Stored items
■ ■ ■ ■

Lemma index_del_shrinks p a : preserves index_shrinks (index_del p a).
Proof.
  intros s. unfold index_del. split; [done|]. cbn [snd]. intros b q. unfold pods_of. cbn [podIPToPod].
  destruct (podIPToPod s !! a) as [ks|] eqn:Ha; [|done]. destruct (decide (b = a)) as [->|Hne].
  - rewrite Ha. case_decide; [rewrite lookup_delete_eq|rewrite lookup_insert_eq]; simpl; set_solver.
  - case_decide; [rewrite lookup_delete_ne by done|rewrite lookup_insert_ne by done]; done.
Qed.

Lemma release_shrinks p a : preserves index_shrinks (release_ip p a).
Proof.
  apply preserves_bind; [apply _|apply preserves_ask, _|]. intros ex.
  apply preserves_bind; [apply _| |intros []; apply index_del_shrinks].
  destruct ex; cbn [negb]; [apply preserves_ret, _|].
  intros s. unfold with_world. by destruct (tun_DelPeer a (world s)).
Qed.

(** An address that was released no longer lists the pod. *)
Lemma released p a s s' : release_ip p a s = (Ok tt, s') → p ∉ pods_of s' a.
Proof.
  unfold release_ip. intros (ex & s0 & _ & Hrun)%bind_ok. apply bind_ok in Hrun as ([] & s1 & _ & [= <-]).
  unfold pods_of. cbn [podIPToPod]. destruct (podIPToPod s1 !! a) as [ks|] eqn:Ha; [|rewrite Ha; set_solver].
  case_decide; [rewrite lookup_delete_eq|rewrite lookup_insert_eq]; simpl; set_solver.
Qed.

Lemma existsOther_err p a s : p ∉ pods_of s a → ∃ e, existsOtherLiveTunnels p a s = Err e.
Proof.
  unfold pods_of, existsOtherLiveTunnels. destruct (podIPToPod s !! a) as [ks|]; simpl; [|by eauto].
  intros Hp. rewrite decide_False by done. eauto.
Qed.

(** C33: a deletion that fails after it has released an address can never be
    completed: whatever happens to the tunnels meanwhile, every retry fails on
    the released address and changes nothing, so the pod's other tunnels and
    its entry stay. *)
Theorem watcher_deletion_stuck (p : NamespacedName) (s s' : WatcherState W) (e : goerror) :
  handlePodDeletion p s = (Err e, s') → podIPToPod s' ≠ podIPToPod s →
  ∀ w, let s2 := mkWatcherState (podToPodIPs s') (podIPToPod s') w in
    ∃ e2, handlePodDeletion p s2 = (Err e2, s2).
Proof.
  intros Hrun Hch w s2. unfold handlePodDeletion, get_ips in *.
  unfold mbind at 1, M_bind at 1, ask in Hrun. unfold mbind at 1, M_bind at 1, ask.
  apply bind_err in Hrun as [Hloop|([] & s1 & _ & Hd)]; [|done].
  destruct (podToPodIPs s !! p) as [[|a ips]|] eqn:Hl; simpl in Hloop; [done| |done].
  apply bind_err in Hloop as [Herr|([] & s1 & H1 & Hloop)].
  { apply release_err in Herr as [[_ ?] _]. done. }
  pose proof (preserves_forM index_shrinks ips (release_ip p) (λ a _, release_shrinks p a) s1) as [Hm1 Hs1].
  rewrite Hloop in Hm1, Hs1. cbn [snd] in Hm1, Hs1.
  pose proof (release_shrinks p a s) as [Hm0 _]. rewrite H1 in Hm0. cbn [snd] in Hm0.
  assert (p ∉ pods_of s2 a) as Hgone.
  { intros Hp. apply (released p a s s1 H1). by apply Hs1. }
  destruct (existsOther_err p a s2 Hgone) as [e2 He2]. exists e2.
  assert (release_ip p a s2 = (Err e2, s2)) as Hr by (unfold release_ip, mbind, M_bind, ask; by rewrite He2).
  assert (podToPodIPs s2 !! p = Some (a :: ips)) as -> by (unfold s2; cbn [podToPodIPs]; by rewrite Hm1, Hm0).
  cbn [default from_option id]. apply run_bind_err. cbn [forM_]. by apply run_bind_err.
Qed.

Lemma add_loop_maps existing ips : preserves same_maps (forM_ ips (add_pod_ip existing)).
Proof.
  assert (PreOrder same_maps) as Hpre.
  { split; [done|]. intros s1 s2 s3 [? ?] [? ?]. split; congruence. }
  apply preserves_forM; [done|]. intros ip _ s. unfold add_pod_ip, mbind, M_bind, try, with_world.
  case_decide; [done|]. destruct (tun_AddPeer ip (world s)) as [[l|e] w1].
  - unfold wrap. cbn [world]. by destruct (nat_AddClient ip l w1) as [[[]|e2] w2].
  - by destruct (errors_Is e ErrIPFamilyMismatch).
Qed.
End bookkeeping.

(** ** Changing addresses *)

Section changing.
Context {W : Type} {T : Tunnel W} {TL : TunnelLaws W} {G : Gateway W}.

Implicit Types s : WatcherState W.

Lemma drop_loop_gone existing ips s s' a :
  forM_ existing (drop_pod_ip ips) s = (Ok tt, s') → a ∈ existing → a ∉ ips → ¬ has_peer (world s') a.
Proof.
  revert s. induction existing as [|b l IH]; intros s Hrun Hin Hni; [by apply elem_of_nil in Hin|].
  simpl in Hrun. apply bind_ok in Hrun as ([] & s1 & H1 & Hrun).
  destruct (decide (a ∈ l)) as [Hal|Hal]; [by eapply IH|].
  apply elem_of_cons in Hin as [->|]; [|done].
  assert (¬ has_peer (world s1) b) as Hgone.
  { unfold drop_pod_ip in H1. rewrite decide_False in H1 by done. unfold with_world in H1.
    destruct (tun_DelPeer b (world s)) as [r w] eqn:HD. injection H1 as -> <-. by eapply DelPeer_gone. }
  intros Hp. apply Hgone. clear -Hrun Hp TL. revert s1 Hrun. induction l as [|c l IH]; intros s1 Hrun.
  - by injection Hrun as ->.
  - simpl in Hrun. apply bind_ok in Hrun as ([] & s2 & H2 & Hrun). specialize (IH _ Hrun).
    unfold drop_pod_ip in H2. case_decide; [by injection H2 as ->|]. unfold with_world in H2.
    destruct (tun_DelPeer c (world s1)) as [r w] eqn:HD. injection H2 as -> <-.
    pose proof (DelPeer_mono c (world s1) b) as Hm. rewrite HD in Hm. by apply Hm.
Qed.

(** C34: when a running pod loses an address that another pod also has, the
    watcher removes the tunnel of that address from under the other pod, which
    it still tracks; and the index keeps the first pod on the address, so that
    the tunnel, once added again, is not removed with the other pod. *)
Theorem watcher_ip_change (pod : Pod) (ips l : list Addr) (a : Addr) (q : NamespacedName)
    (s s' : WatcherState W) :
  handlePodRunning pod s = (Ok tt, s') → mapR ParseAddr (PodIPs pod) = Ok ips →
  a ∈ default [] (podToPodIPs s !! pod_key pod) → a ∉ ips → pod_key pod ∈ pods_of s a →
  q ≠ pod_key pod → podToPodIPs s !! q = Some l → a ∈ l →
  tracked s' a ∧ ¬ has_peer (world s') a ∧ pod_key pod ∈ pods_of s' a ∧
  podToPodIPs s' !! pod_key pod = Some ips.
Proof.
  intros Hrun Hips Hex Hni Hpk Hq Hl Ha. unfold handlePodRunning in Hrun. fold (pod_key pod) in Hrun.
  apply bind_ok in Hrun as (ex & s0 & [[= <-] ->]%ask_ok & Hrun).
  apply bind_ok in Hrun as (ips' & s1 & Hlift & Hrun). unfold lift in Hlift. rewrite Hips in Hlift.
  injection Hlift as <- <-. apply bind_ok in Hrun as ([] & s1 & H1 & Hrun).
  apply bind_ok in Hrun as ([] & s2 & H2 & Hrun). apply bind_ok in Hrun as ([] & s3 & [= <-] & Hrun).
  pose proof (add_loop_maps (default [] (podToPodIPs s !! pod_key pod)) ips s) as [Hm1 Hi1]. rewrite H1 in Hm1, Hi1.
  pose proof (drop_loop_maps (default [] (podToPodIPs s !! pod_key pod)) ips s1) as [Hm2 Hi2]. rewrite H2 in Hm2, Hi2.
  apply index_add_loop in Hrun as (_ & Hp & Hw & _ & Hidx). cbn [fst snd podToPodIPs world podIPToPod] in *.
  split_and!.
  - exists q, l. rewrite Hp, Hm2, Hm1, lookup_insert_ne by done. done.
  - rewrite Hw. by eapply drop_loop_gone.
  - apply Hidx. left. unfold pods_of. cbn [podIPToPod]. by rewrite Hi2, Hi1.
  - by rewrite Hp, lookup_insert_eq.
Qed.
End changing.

■ ■ ■ ■

In your answer, include only the lines above starting at the line that holds "Section changing." and ending at the line that holds "destruct (tun_DelPeer b", copied exactly.

Section changing.
Context {W : Type} {T : Tunnel W} {TL : TunnelLaws W} {G : Gateway W}.

Implicit Types s : WatcherState W.

Lemma drop_loop_gone existing ips s s' a :
  forM_ existing (drop_pod_ip ips) s = (Ok tt, s') → a ∈ existing → a ∉ ips → ¬ has_peer (world s') a.
Proof.
  revert s. induction existing as [|b l IH]; intros s Hrun Hin Hni; [by apply elem_of_nil in Hin|].
  simpl in Hrun. apply bind_ok in Hrun as ([] & s1 & H1 & Hrun).
  destruct (decide (a ∈ l)) as [Hal|Hal]; [by eapply IH|].
  apply elem_of_cons in Hin as [->|]; [|done].
  assert (¬ has_peer (world s1) b) as Hgone.
  { unfold drop_pod_ip in H1. rewrite decide_False in H1 by done. unfold with_world in H1.
    destruct (tun_DelPeer b (world s)) as [r w] eqn:HD. injection H1 as -> <-. by eapply DelPeer_gone. }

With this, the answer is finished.